SOURCE RECORDS ::
(** X6: [add_hyperlink] appends one link after everything the paragraph
    holds and leaves its own runs alone, so the run a later [add_bookmark]
    picks is the same as before the link was added. *)
Theorem add_hyperlink_appends p text anchor font size b color :
  para_marks (add_hyperlink p text anchor font size b color)
  = para_marks p ++ [MLink anchor text]
  /\ filter (fun c => negb (is_hyperlink c))
       (para_children (add_hyperlink p text anchor font size b color))
     = filter (fun c => negb (is_hyperlink c)) (para_children p)
  /\ (forall n i,
        bookmarks (para_marks
                     (add_bookmark
                        (add_hyperlink p text anchor font size b color) n i))
        = (i, n) :: bookmarks (para_marks p)).
Proof.
  split; [|split].
  - unfold add_hyperlink, para_marks. cbn [para_children].
    now rewrite flat_map_app.
  - unfold add_hyperlink. cbn [para_children].
    rewrite filter_app. cbn. now rewrite app_nil_r.
  - intros n i.
    destruct (add_bookmark_marks
                (add_hyperlink p text anchor font size b color) n i) as (B & _).
    rewrite B. f_equal.
    unfold add_hyperlink, para_marks. cbn [para_children].
    rewrite flat_map_app, bookmarks_app. cbn. now rewrite app_nil_r.
Qed.


(** ** More on the generated book *)

(** The outline of the book for any table whose rows answer the four
    lookups. *)
Lemma build_outline_of_rows df track :
  Forall row_ok (iterrows df) ->
  exists d,
    create_book_of_abstracts df track = Ok d
    /\ outline d = book_outline track (submissions df).
Proof.
  intros F.
  destruct (prefix_run track) as (d0 & Hpre & Hd0).
  destruct (toc_loop (iterrows df) 0 toc_table {| bid := 1; doc := d0 |} F)
    as (tbl & Htoc & Htbl).
  cbn [bid doc] in Htoc, Htbl.
  set (n := List.length (iterrows df)) in *.
  destruct (cards_loop (len df) track (iterrows df) 0
              {| bid := 1 + Z.of_nat n;
                 doc := append_block
                          (BParagraph (add_run empty_paragraph
                                         (plain_run [PageBreak])))
                          (append_block (BTable tbl) d0) |} F)
    as (d & Hcards & Hd).
  { unfold len, iterrows. now rewrite length_map. }
  cbn [bid doc] in Hcards, Hd.
  exists d. split.
  - unfold create_book_of_abstracts, build.
    transitivity
      (match
         bind (modify_doc page_setup ;; title_page track ;; toc_heading)
           (fun _ =>
              tbl <- for_enumerate 0 (iterrows df) toc_row toc_table ;;
              doc_add_table tbl ;;
              doc_add_page_break ;;
              for_enumerate 0 (iterrows df)
                (abstract_card (len df) track) tt)
           {| bid := 0; doc := new_Document |}
       with
       | Ok (_, st) => Ok (doc st)
       | Raise e => Raise e
       end).
    { reflexivity. }
    rewrite (bind_ok _ _ _ _ _ Hpre).
    rewrite (bind_ok _ _ _ _ _ Htoc).
    unfold doc_add_table, doc_add_page_break, doc_add_paragraph, modify_doc.
    unfold bind at 1 2. cbn [bid doc].
    fold n. rewrite Hcards. reflexivity.
  - rewrite Hd. rewrite !outline_append, Hd0. cbn [block_outline].
    rewrite Htbl, toc_table_outline. unfold book_outline, submissions.
    rewrite length_map. fold n.
    rewrite <- !app_assoc. cbn [app].
    replace (1 + Z.of_nat n + 1)%Z with (Z.of_nat n + 2)%Z by lia.
    reflexivity.
Qed.

(** The marks of the contents row and of the card of a record. *)
Lemma cards_marks track nss :
  flat_map outline_marks (cards_outline track nss)
  = flat_map
      (fun bs => flat_map outline_marks
                   (card_outline track true (fst bs) (snd bs))) nss.
Proof.
  induction nss as [|[b s] rest IH]; [reflexivity|].
  cbn [cards_outline flat_map fst snd]. rewrite flat_map_app, IH.
  f_equal. destruct (negb (nonempty_list rest)); reflexivity.
Qed.

Lemma rows_marks (nss : list (Z * Submission)) :
  List.concat
    (List.concat (map (fun bs => contents_row_outline (fst bs) (snd bs)) nss))
  = flat_map
      (fun bs => List.concat (contents_row_outline (fst bs) (snd bs))) nss.
Proof.
  induction nss as [|[b s] rest IH]; [reflexivity|].
  cbn [map List.concat flat_map]. now rewrite concat_app, IH.
Qed.

Lemma book_marks d track ss :
  outline d = book_outline track ss ->
  doc_marks d
  = flat_map outline_marks (title_page_outline track)
    ++ [MStart 1 (lit "TOC"); MText (lit "Table of Contents"); MEnd 1]
    ++ List.concat contents_header_outline
    ++ flat_map
         (fun bs => List.concat (contents_row_outline (fst bs) (snd bs)))
         (number 2 ss)
    ++ [MBreak]
    ++ flat_map
         (fun bs => flat_map outline_marks
                      (card_outline track true (fst bs) (snd bs)))
         (number (Z.of_nat (List.length ss) + 2) ss).
Proof.
  intros H. unfold doc_marks. rewrite H. unfold book_outline.
  rewrite !flat_map_app, cards_marks. f_equal.
  cbn [flat_map outline_marks app List.concat].
  rewrite concat_app, rows_marks, <- !app_assoc. reflexivity.
Qed.

Lemma flat_map_flat_map {A B C} (h : B -> list C) (F : A -> list B) l :
  flat_map h (flat_map F l) = flat_map (fun x => flat_map h (F x)) l.
Proof.
  induction l as [|x l IH]; [reflexivity|].
  cbn [flat_map]. now rewrite flat_map_app, IH.
Qed.

Lemma flat_map_singleton {A B} (f : A -> B) l :
  flat_map (fun x => [f x]) l = map f l.
Proof. induction l as [|x l IH]; [reflexivity|]. cbn. now rewrite IH. Qed.

Lemma ends_app a b : bookmark_ends (a ++ b) = bookmark_ends a ++ bookmark_ends b.
Proof. apply flat_map_app. Qed.

Lemma well_bracketed_app a b : forall o,
  well_bracketed o a = true ->
  well_bracketed o (a ++ b) = well_bracketed None b.
Proof.
  induction a as [|m a IH]; intros o H.
  - destruct o; [discriminate|reflexivity].
  - destruct m; cbn [well_bracketed app] in H |- *.
    + destruct o; [discriminate|]. now apply IH.
    + destruct o as [j|]; [|discriminate].
      apply andb_prop in H. destruct H as [E H]. rewrite E. cbn [andb].
      now apply IH.
    + now apply IH.
    + now apply IH.
    + now apply IH.
Qed.

Lemma well_bracketed_flat_map {A} (F : A -> list Mark) l :
  (forall x, well_bracketed None (F x) = true) ->
  well_bracketed None (flat_map F l) = true.
Proof.
  intros H. induction l as [|x l IH]; [reflexivity|].
  cbn [flat_map]. now rewrite (well_bracketed_app _ _ _ (H x)).
Qed.

(** X8: in the generated document bookmarks never nest or overlap: each
    bookmark start is closed by the end carrying its id before another
    bookmark starts, none stays open, and so the ids of the ends, in
    document order, are those of the starts. *)
Theorem bookmarks_are_well_bracketed df track :
  has_record_columns df = true ->
  exists d,
    create_book_of_abstracts df track = Ok d
    /\ well_bracketed None (doc_marks d) = true
    /\ bookmark_ends (doc_marks d) = map fst (doc_bookmarks d).
Proof.
  intros H. destruct (build_outline df track H) as (d & Hd & Ho).
  exists d. split; [exact Hd|].
  pose proof (book_marks d track _ Ho) as Hm. split.
  - rewrite Hm.
    rewrite (well_bracketed_app _ _ None) by reflexivity.
    rewrite (well_bracketed_app [_; _; _] _ None) by reflexivity.
    rewrite (well_bracketed_app _ _ None) by reflexivity.
    rewrite (well_bracketed_app _ _ None).
    2:{ apply well_bracketed_flat_map. intros [b s].
        cbn. now rewrite Z.eqb_refl. }
    rewrite (well_bracketed_app [_] _ None) by reflexivity.
    apply well_bracketed_flat_map. intros [b s].
    cbn. now rewrite Z.eqb_refl.
  - unfold doc_bookmarks. fold (doc_marks d). rewrite Hm.
    rewrite !ends_app, !bookmarks_app, !map_app.
    unfold bookmark_ends at 4 6. unfold bookmarks at 4 6.
    rewrite !flat_map_flat_map.
    cbn [flat_map contents_row_outline card_outline outline_marks List.concat
           app fst snd].
    rewrite !flat_map_singleton, !map_map. reflexivity.
Qed.

Lemma book_links d track ss :
  outline d = book_outline track ss ->
  doc_links d
  = flat_map (fun s => [ (SUB (s_id s), py_str (s_id s));
                         (SUB (s_id s), clean_text (s_title s));
                         (SUB (s_id s), clean_text (s_authors s)) ]) ss
    ++ map (fun s => (TOC_SUB (s_id s), back_text)) ss.
Proof.
  intros H. unfold doc_links. rewrite (book_marks d track ss H).
  rewrite !links_app. unfold links at 4 6. rewrite !flat_map_flat_map.
  cbn [flat_map contents_row_outline card_outline outline_marks List.concat
         app fst snd].
  rewrite flat_map_singleton.
  repeat match goal with
         | |- context [links ?l] => change (links l) with (@nil (str * str))
         end.
  cbn [app]. f_equal.
  - clear H. generalize 2%Z. induction ss as [|s ss IH]; intros k; [reflexivity|].
    cbn [number flat_map fst snd app]. now rewrite IH.
  - apply map_number. reflexivity.
Qed.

TASK :: Copy out all lines of the material above in which "split" occurs.

EXPECTED OUTPUT ::
  split; [|split].
  exists d. split.
  exists d. split; [exact Hd|].
  pose proof (book_marks d track _ Ho) as Hm. split.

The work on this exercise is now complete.